**Records shown**
(* ===== verification/GcInv.v ===== *)
(** * The storage invariant

    A chunk that is being collected is not referenced: no tombstone names a
    chunk of an inode's manifest or of an open reservation, every manifest an
    inode points to exists, and an inode with a flush in flight still has the
    head that the flush snapshots.  Every operation keeps the invariant. *)

From S2P Require Import MetaDb Namespace NamespaceInv Evolve Rename InodeData Gc.

Local Open Scope N_scope.

(** ** Live chunks *)

Definition manifest_live (d : Db) (c : ChunkId) : Prop :=
  ∃ id i mid m, inodes d !! id = Some i ∧ i_manifest_id i = Some mid ∧
                manifests d !! mid = Some m ∧ c ∈ local_chunks m.

Definition reserved (d : Db) (c : ChunkId) : Prop :=
  ∃ t r, reservations d !! t = Some r ∧ c ∈ cr_chunks r.

Definition live (d : Db) (c : ChunkId) : Prop := manifest_live d c ∨ reserved d c.

(** An inode with a flush in flight is dirty at the snapshot's generation and
    its operation state names the same intent; without one it is not
    flushing. *)
Definition flush_ok (i : Inode) : Prop :=
  match i_flush_intent i with
  | Some it =>
      i_head_gen i = fi_snapshot_gen it ∧ i_file_type i = Regular ∧
      ∃ f, i_locality_fields i = Some f ∧ lf_op_state f = Flushing it ∧
           lf_backing_mode f = UfsBacked ∧ lf_data_state f = Dirty
  | None => ∀ f it, i_locality_fields i = Some f → lf_op_state f ≠ Flushing it
  end.

Record store_inv (d : Db) : Prop := {
  st_ns : ns_inv d;
  st_next : ∃ n, next_manifest d = Some n ∧ ∀ mid, is_Some (manifests d !! mid) → mid < n;
  st_manifest : ∀ id i mid, inodes d !! id = Some i → i_manifest_id i = Some mid →
                is_Some (manifests d !! mid);
  st_tombstones : ∀ c t, tombstones d !! c = Some t → gt_chunk t = c ∧ ¬ live d c;
  st_flush : ∀ id i, inodes d !! id = Some i → flush_ok i
}.

Definition store_room (d : Db) : Prop :=
  room d ∧ ∀ n, next_manifest d = Some n → n < U64_MAX.

Lemma flush_ok_ext i i' :
  i_flush_intent i' = i_flush_intent i → i_head_gen i' = i_head_gen i →
  i_file_type i' = i_file_type i → i_locality_fields i' = i_locality_fields i →
  flush_ok i → flush_ok i'.
Proof. intros Hf Hh Ht Hl. unfold flush_ok. by rewrite Hf, Hh, Ht, Hl. Qed.

Lemma flush_ok_idle i f :
  i_flush_intent i = None → i_locality_fields i = Some f → lf_op_state f = OpNone → flush_ok i.
Proof. intros Hf Hl Ho. unfold flush_ok. rewrite Hf. intros f' it Hf'. congruence. Qed.

Lemma flush_ok_data i i' : data_of i' = data_of i → flush_ok i → flush_ok i'.
Proof.
  intros Hd. apply flush_ok_ext;
    [apply (f_equal i_flush_intent Hd)|apply (f_equal i_head_gen Hd)
    |apply (f_equal i_file_type Hd)|apply (f_equal i_locality_fields Hd)].
Qed.

Lemma flush_ok_fresh i : is_fresh i → flush_ok i.
Proof. intros (_&Hf&_&Hl). unfold flush_ok. by rewrite Hf. Qed.

(** ** Operations that evolve the namespace *)

Lemma evolves_live d d' c : evolves d d' → live d' c → live d c.
Proof.
  intros Hev [(id&i&mid&m&Hi&Hmid&Hm&Hc)|(t&r&Hr&Hc)].
  - left. destruct (ev_inodes _ _ Hev _ _ Hi) as [(j&Hj&[Hd _])|(n&_&_&Hfr&_)]; [|congruence].
    exists id, j, mid, m. rewrite <-(ev_manifests _ _ Hev).
    apply (f_equal i_manifest_id) in Hd. simpl in Hd. split_and!; congruence.
  - right. exists t, r. split; [|done]. eapply lookup_weaken; [done|]. apply Hev.
Qed.

Lemma store_evolves d d' : store_inv d → evolves d d' → ns_inv d' → store_inv d'.
Proof.
  intros [H1 H2 H3 H4 H5] Hev Hns. split; [done|..].
  - by rewrite (ev_next_manifest _ _ Hev), (ev_manifests _ _ Hev).
  - intros id i mid Hi Hmid. rewrite (ev_manifests _ _ Hev).
    destruct (ev_inodes _ _ Hev _ _ Hi) as [(j&Hj&[Hd _])|(n&_&_&Hfr&_)]; [|congruence].
    apply (f_equal i_manifest_id) in Hd. simpl in Hd. eapply H3; [done|congruence].
  - rewrite (ev_tombstones _ _ Hev). intros c t Ht. destruct (H4 _ _ Ht) as [? Hl].
    split; [done|]. by intros Hl'%(evolves_live _ _ _ Hev).
  - intros id i Hi. destruct (ev_inodes _ _ Hev _ _ Hi) as [(j&Hj&[Hd _])|(n&_&_&Hfr)].
    + eapply flush_ok_data; eauto.
    + by apply flush_ok_fresh.
Qed.

(** ** Other updates *)

Definition same_store (d d' : Db) : Prop :=
  same_ns d d' ∧ manifests d' = manifests d ∧ next_manifest d' = next_manifest d ∧
  tombstones d' = tombstones d.

Lemma same_store_inv d d' : same_store d d' → store_inv d → store_inv d'.
Proof.
  intros [Hs (Hm&Hn&Ht)] [H1 H2 H3 H4 H5]. assert (Hs' := Hs).
  destruct Hs' as (Hi&_&_&_&_&Hr).
  split; unfold live, manifest_live, reserved in *; rewrite ?Hi, ?Hm, ?Hn, ?Ht, ?Hr; try done.
  by eapply same_ns_core.
Qed.

(** Storing a manifest that no inode points to yet. *)
Lemma store_put_manifest d mid m :
  store_inv d → next_manifest d = Some mid → mid < U64_MAX →
  store_inv (upd_manifests <[mid := m]> (upd_next_manifest (λ _, Some (wrap_add mid 1)) d)) ∧
  (∀ id i, inodes d !! id = Some i → i_manifest_id i ≠ Some mid).
Proof.
  intros [H1 (n&Hn&Hlt) H3 H4 H5] Hmid Hmax. simplify_eq.
  assert (∀ id i, inodes d !! id = Some i → i_manifest_id i ≠ Some n) as Hno.
  { intros id i Hi Heq. assert (n < n) by (by eapply Hlt, H3). lia. }
  split; [|done]. split; simpl; try done.
  - eapply same_ns_core; [|exact H1]. done.
  - rewrite wrap_add_small by lia. exists (n + 1). split; [done|].
    intros x. rewrite lookup_insert_is_Some. intros [<-|[_ Hx%Hlt]]; lia.
  - intros id i x Hi Hx. rewrite lookup_insert_is_Some'. right. eauto.
  - intros c t Ht. destruct (H4 _ _ Ht) as [? Hl]. split; [done|]. intros [(id&i&x&m'&Hi&Hx&Hm'&Hc)|Hr].
    + simpl in *. rewrite lookup_insert_ne in Hm' by (intros ->; by eapply Hno).
      apply Hl. left. exists id, i, x, m'. auto.
    + apply Hl. by right.
Qed.

(** An inode row is written, under the namespace invariant. *)
Lemma store_set_inode d d' id i' :
  store_inv d → ns_inv d' → inodes d' = <[id := i']> (inodes d) →
  reservations d' = reservations d → manifests d' = manifests d →
  next_manifest d' = next_manifest d → tombstones d' = tombstones d → flush_ok i' →
  (∀ mid, i_manifest_id i' = Some mid → is_Some (manifests d !! mid)) →
  (∀ mid m c, i_manifest_id i' = Some mid → manifests d !! mid = Some m →
              c ∈ local_chunks m → tombstones d !! c = None) →
  store_inv d'.
Proof.
  intros [H1 H2 H3 H4 H5] Hns Hi Hr Hm Hn Ht Hf Hex Htomb.
  split; unfold live, manifest_live, reserved in *; rewrite ?Hi, ?Hr, ?Hm, ?Hn, ?Ht; try done.
  - intros x j mid [[<- <-]|[_ Hx]]%lookup_insert_Some; eauto.
  - intros c t Hc. destruct (H4 _ _ Hc) as [? Hnl]. split; [done|].
    intros [(x&j&mid&m&Hx&Hmid&Hm'&Hin)|Hr']; [|by apply Hnl; right].
    apply lookup_insert_Some in Hx as [[<- <-]|[_ Hx]].
    + rewrite (Htomb mid m c) in Hc; done.
    + apply Hnl. left. exists x, j, mid, m. auto.
  - intros x j [[<- <-]|[_ Hx]]%lookup_insert_Some; eauto.
Qed.

(** An existing inode row is replaced. *)
Lemma store_put_inode d id i i' :
  store_inv d → inodes d !! id = Some i → i_id i' = id → derived_from i i' → flush_ok i' →
  (∀ mid, i_manifest_id i' = Some mid → is_Some (manifests d !! mid)) →
  (∀ mid m c, i_manifest_id i' = Some mid → manifests d !! mid = Some m →
              c ∈ local_chunks m → tombstones d !! c = None) →
  store_inv (upd_inodes <[id := i']> d).
Proof.
  intros Hst Hi Hid (_&Ht&Hl) Hf Hex Htomb. eapply store_set_inode; try done.
  eapply ns_put_attrs; [by apply st_ns|done..].
Qed.

(** The same, keeping the manifest. *)
Lemma store_put_same d id i i' :
  store_inv d → inodes d !! id = Some i → i_id i' = id → derived_from i i' → flush_ok i' →
  i_manifest_id i' = i_manifest_id i → store_inv (upd_inodes <[id := i']> d).
Proof.
  intros Hst Hi Hid Hd Hf Hm. apply (store_put_inode _ _ i); try done.
  - intros mid Hmid. eapply st_manifest; [done|exact Hi|congruence].
  - intros mid m c Hmid Hm' Hc. destruct (tombstones d !! c) as [t|] eqn:Ht; [|done].
    destruct (st_tombstones _ Hst _ _ Ht) as [_ []]. left. exists id, i, mid, m.
    split_and!; congruence.
Qed.

(** ** Data operations *)

Lemma put_manifest_store m d r d' :
  store_inv d → store_room d → put_manifest_in_txn m d = (r, d') → store_inv d'.
Proof.
  intros Hst [_ Hroom] [(?&?&->)|(mid&?&Hn&_&->)]%put_manifest_cases; [done|].
  apply store_put_manifest; auto.
Qed.

(** A client's new version of an inode: derived from the row it has read. *)
Definition client_inode (current inode : Inode) : Prop :=
  derived_from current inode ∧ flush_ok inode.

Lemma commit_manifest_store g inode m d r d' :
  store_inv d → store_room d →
  (∀ current, inodes d !! i_id inode = Some current → i_generation current = g →
              client_inode current inode) →
  (∀ c, c ∈ local_chunks m → tombstones d !! c = None) →
  commit_inode_manifest_in_txn g inode m d = (r, d') → store_inv d'.
Proof.
  intros Hst [_ Hroom] Hder Htomb H. unfold commit_inode_manifest_in_txn in H.
  db_inv H; bools; try done;
    destruct (put_manifest_cases _ _ _ _ Hm) as [(?&?&->)|(mid&?&Hn&_&->)]; simplify_eq; try done.
  destruct (store_put_manifest d mid m Hst Hn (Hroom _ Hn)) as [Hst' Hno].
  destruct (Hder x) as [Hd Hf]; try done. simpl.
  eapply (store_put_inode _ _ x); try done; simpl.
  - intros ? [= <-]. rewrite lookup_insert_eq. eauto.
  - intros ? m' c [= <-]. rewrite lookup_insert_eq. intros [= <-]. auto.
Qed.

Lemma put_inode_cas_store g inode d r d' :
  store_inv d → put_inode_cas_in_txn g inode d = (r, d') → store_inv d'.
Proof.
  intros Hst H. unfold put_inode_cas_in_txn in H. db_inv H; try done.
  unfold data_or_lifecycle_changed in *. bools.
  apply (store_put_same _ _ x); try done.
  eapply flush_ok_ext; [symmetry..|by eapply st_flush]; done.
Qed.

Lemma begin_flush_store g id it d r d' :
  store_inv d → begin_flush_in_txn g id it d = (r, d') → store_inv d'.
Proof.
  intros Hst H. unfold begin_flush_in_txn in H. db_inv H; bools; try done.
  assert (Hid := ns_id _ _ (st_ns _ Hst) _ _ Hi). subst id.
  destruct (i_locality_fields x) as [f|] eqn:Hf; simplify_eq/=.
  apply (store_put_same _ _ x); try done. unfold flush_ok. simpl. eauto 10.
Qed.
(* ===== verification/HeedStore.v ===== *)
(** * The direct store ([HeedMetaStore]'s [MetaStore], [heed_store.rs])

    The methods of the [MetaStore] trait as the embedded store implements
    them: reads of one snapshot, and writes that each run in one write
    transaction.  [now] samples the clock inside a transaction,
    [ms] is [unix_time_millis()] at the call.  [debug] is the derived [Debug]
    rendering of a response, used in two error messages. *)

From S2P Require Import MetaDb Namespace InodeData Gc Membership Ledger Apply.

Local Open Scope N_scope.

Definition WRITE_RESERVATION_TTL_MS : N := 15 * 60 * 1000.
Definition write_reservation_deadline (ms : N) : N := sat_add ms WRITE_RESERVATION_TTL_MS.

(** ** Reads *)

Definition heed_get_inode (id : InodeId) (d : Db) : Result Inode :=
  ok_or NotFound (inodes d !! id).
Definition heed_worker_membership (d : Db) : Result WorkerMembership := Ok (membership_of d).
Definition heed_list_gc_tombstones (d : Db) : Result (list GcTombstone) := Ok (list_tombstones d).
Definition heed_get_manifest (id : N) (d : Db) : Result Manifest := ok_or NotFound (manifests d !! id).
Definition heed_current_gc_plan (d : Db) : Result (option GcPlan) :=
  match gc_lease d with
  | None => Ok None
  | Some lease => plan ← gc_plan d lease; Ok (Some plan)
  end.

Section writes.
Context (now : nat → Z) (ms : N) (debug : MetaRaftResponse → string).

(** A write method: the result and the database after the transaction was
    committed or dropped. *)
Abbreviation W A := (Db → Result A * Db).

(** A transaction committed on success and dropped on an error, without the
    lease test of [with_write_txn]. *)
Definition commit_or_drop {A} (m : M A) : W A := λ d,
  match m d with
  | (Ok a, d') => (Ok a, d')
  | (Err e, _) => (Err e, d)
  end.

Definition heed_register_worker (registration : WorkerRegistration) : W WorkerMembership :=
  with_write_txn (register_worker_in_txn registration).

Definition heed_create_cas (expected_parent_generation : option N) (parent : InodeId)
    (name : string) (file_type : FileType) (mode uid gid : N) : W Inode :=
  with_write_txn (create_in_txn now expected_parent_generation parent name file_type mode uid gid).

Definition heed_symlink_cas (expected_parent_generation : option N) (parent : InodeId)
    (name target : string) (uid gid : N) : W Inode :=
  with_write_txn (symlink_in_txn now expected_parent_generation parent name target uid gid).

Definition heed_put_inode (inode : Inode) : W unit := λ d,
  if is_some (gc_lease d) then (Err Busy, d) else commit_or_drop (put_inode_raw inode) d.

Definition heed_put_inode_cas (expected_generation : N) (inode : Inode) : W Inode :=
  with_write_txn (put_inode_cas_in_txn expected_generation inode).

Definition heed_put_manifest (manifest : Manifest) : W N := λ d,
  match Manifest_validate manifest with
  | Err e => (Err e, d)
  | Ok _ => if is_some (gc_lease d) then (Err Busy, d)
            else commit_or_drop (put_manifest_in_txn manifest) d
  end.

(** The body that [commit_inode_manifest_with_id] and
    [import_external_with_id] share: a retained answer is returned without
    a write, a full ledger refuses, and otherwise the operation's answer,
    error or not, is retained and the transaction committed. *)
Definition ledgered (op_id : RequestOpId) (what : string) (m : M Inode) : W Inode := λ d,
  if is_some (gc_lease d) then (Err Busy, d) else
  let hex := RequestOpId_to_hex op_id in
  let run (d : Db) : Result Inode * Db :=
    match m d with
    | (Ok inode, d1) =>
        (Ok inode, if RequestOpId_is_none op_id then d1
                   else (put_client_request_in_txn hex (RInode inode) ms d1).2)
    | (Err err, d1) =>
        (Err err, if RequestOpId_is_none op_id then d1
                  else (put_client_request_in_txn hex (RErr err) ms d1).2)
    end in
  if RequestOpId_is_none op_id then run d else
  match (get_client_request_in_txn hex ms d).1 with
  | Err e => (Err e, d)
  | Ok (Some (RInode inode)) => (Ok inode, d)
  | Ok (Some (RErr err)) => (Err err, d)
  | Ok (Some other) => (Err (Meta ("bad retained " +:+ what +:+ " response: " +:+ debug other)), d)
  | Ok None =>
      match prune_client_requests_in_txn ms CLIENT_REQUEST_PRUNE_BATCH d with
      | (Err e, _) => (Err e, d)
      | (Ok _, d1) =>
          if CLIENT_REQUEST_LEDGER_SOFT_CAP <=? N.of_nat (size (client_requests d1))
          then (Err Busy, d) else run d1
      end
  end.

Definition heed_commit_inode_manifest_with_id (op_id : RequestOpId) (expected_generation : N)
    (inode : Inode) (manifest : Manifest) : W Inode := λ d,
  if manifest_has_local manifest then (Err NEEDS_RESERVATION, d)
  else ledgered op_id "commit" (commit_inode_manifest_in_txn expected_generation inode manifest) d.

Definition heed_reserve_chunks (ticket : WriteTicketId) (inode : InodeId)
    (expected_generation : N) (chunks : list ChunkId) : W unit :=
  with_write_txn (reserve_chunks_in_txn ticket inode expected_generation chunks
                    (write_reservation_deadline ms)).

Definition heed_abort_chunk_reservation (ticket : WriteTicketId) : W unit :=
  with_write_txn (abort_reservation_in_txn ticket).

Definition heed_expire_chunk_reservations (max_to_expire : N) : W unit :=
  with_write_txn (_ ← expire_reservations_in_txn ms max_to_expire; mret tt).

Definition heed_prune_client_requests (max_to_prune : N) : W unit :=
  with_write_txn (_ ← prune_client_requests_in_txn ms max_to_prune; mret tt).

Definition heed_commit_inode_manifest_reserved_with_id (ticket : WriteTicketId)
    (expected_generation : N) (inode : Inode) (manifest : Manifest) : W Inode :=
  with_write_txn (commit_reserved_in_txn ticket expected_generation inode manifest).

Definition heed_tombstone_gc_batch (candidates : list ChunkId) : W GcBatch :=
  with_write_txn (tombstone_gc_batch_in_txn candidates).

Definition heed_initialize_gc_delete_targets (chunks : list ChunkId)
    (targets : list WorkerTargetId) : W unit :=
  with_write_txn (initialize_gc_targets_in_txn chunks targets).

Definition heed_acknowledge_gc_deletes (deleted : list (ChunkId * WorkerTargetId)) : W unit :=
  with_write_txn (acknowledge_gc_deletes_in_txn deleted).

Definition heed_finalize_gc_tombstones (chunks : list ChunkId) : W unit :=
  with_write_txn (finalize_tombstones_in_txn chunks).

Definition heed_begin_flush_with_id (expected_generation : N) (inode : InodeId)
    (intent : FlushIntent) : W Inode :=
  with_write_txn (begin_flush_in_txn expected_generation inode intent).

Definition heed_commit_flush_with_id (expected_generation : N) (inode : InodeId)
    (flush_id : FlushId) (published_ufs : UfsObject) : W Inode :=
  with_write_txn (commit_flush_in_txn expected_generation inode flush_id published_ufs).

Definition heed_fail_flush_conflict (expected_generation : N) (inode : InodeId)
    (flush_id : FlushId) (error : string) : W Inode :=
  with_write_txn (fail_flush_conflict_in_txn expected_generation inode flush_id error).

Definition heed_begin_gc (lease_id : GcLeaseId) : W GcPlan := commit_or_drop (begin_gc_in_txn lease_id).

Definition heed_finish_gc (lease_id : GcLeaseId) : W unit := commit_or_drop (finish_gc_in_txn lease_id).

Definition heed_import_external_with_id (op_id : RequestOpId)
    (expected_parent_generation : option N) (parent : InodeId) (name : string) (inode : Inode)
    (manifest : option Manifest) : W Inode :=
  ledgered op_id "import"
    (import_external_in_txn now expected_parent_generation parent name inode manifest).

Definition heed_unlink_cas (expected_parent_generation : option N) (parent : InodeId)
    (name : string) : W unit :=
  with_write_txn (unlink_in_txn now expected_parent_generation parent name).

Definition heed_open_inode (session_id : string) (inode : InodeId) : W unit :=
  with_write_txn (open_inode_in_txn session_id inode).

Definition heed_close_inode (session_id : string) (inode : InodeId) : W unit :=
  with_write_txn (close_inode_in_txn session_id inode).

Definition heed_recover_session (session_id : string) : W unit :=
  with_write_txn (recover_session_in_txn session_id).

Definition heed_rmdir_cas (expected_parent_generation : option N) (parent : InodeId)
    (name : string) : W unit :=
  with_write_txn (rmdir_in_txn now expected_parent_generation parent name).

Definition heed_link_cas (expected_new_parent_generation : option N) (inode new_parent : InodeId)
    (new_name : string) : W Inode :=
  with_write_txn (link_in_txn now expected_new_parent_generation inode new_parent new_name).

Definition heed_set_xattr_cas (expected_generation : N) (inode : InodeId) (name : string)
    (value : bytes) (mode : XattrSetMode) : W Inode :=
  with_write_txn (set_xattr_in_txn now expected_generation inode name value mode).

Definition heed_remove_xattr_cas (expected_generation : N) (inode : InodeId) (name : string) : W Inode :=
  with_write_txn (remove_xattr_in_txn now expected_generation inode name).

Definition heed_rename_cas (expected_old_parent_generation : option N) (old_parent : InodeId)
    (old_name : string) (expected_new_parent_generation : option N) (new_parent : InodeId)
    (new_name : string) (no_replace : bool) : W Inode :=
  with_write_txn (rename_in_txn now expected_old_parent_generation old_parent old_name
                    expected_new_parent_generation new_parent new_name no_replace).
End writes.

**Exercise**
Please copy the lines above from the line with "else (put_client_request_in_txn hex (RErr" up to and including the line with "(Err err, d)", exactly as written and with nothing else.

**Exercise output**
                  else (put_client_request_in_txn hex (RErr err) ms d1).2)
    end in
  if RequestOpId_is_none op_id then run d else
  match (get_client_request_in_txn hex ms d).1 with
  | Err e => (Err e, d)
  | Ok (Some (RInode inode)) => (Ok inode, d)
  | Ok (Some (RErr err)) => (Err err, d)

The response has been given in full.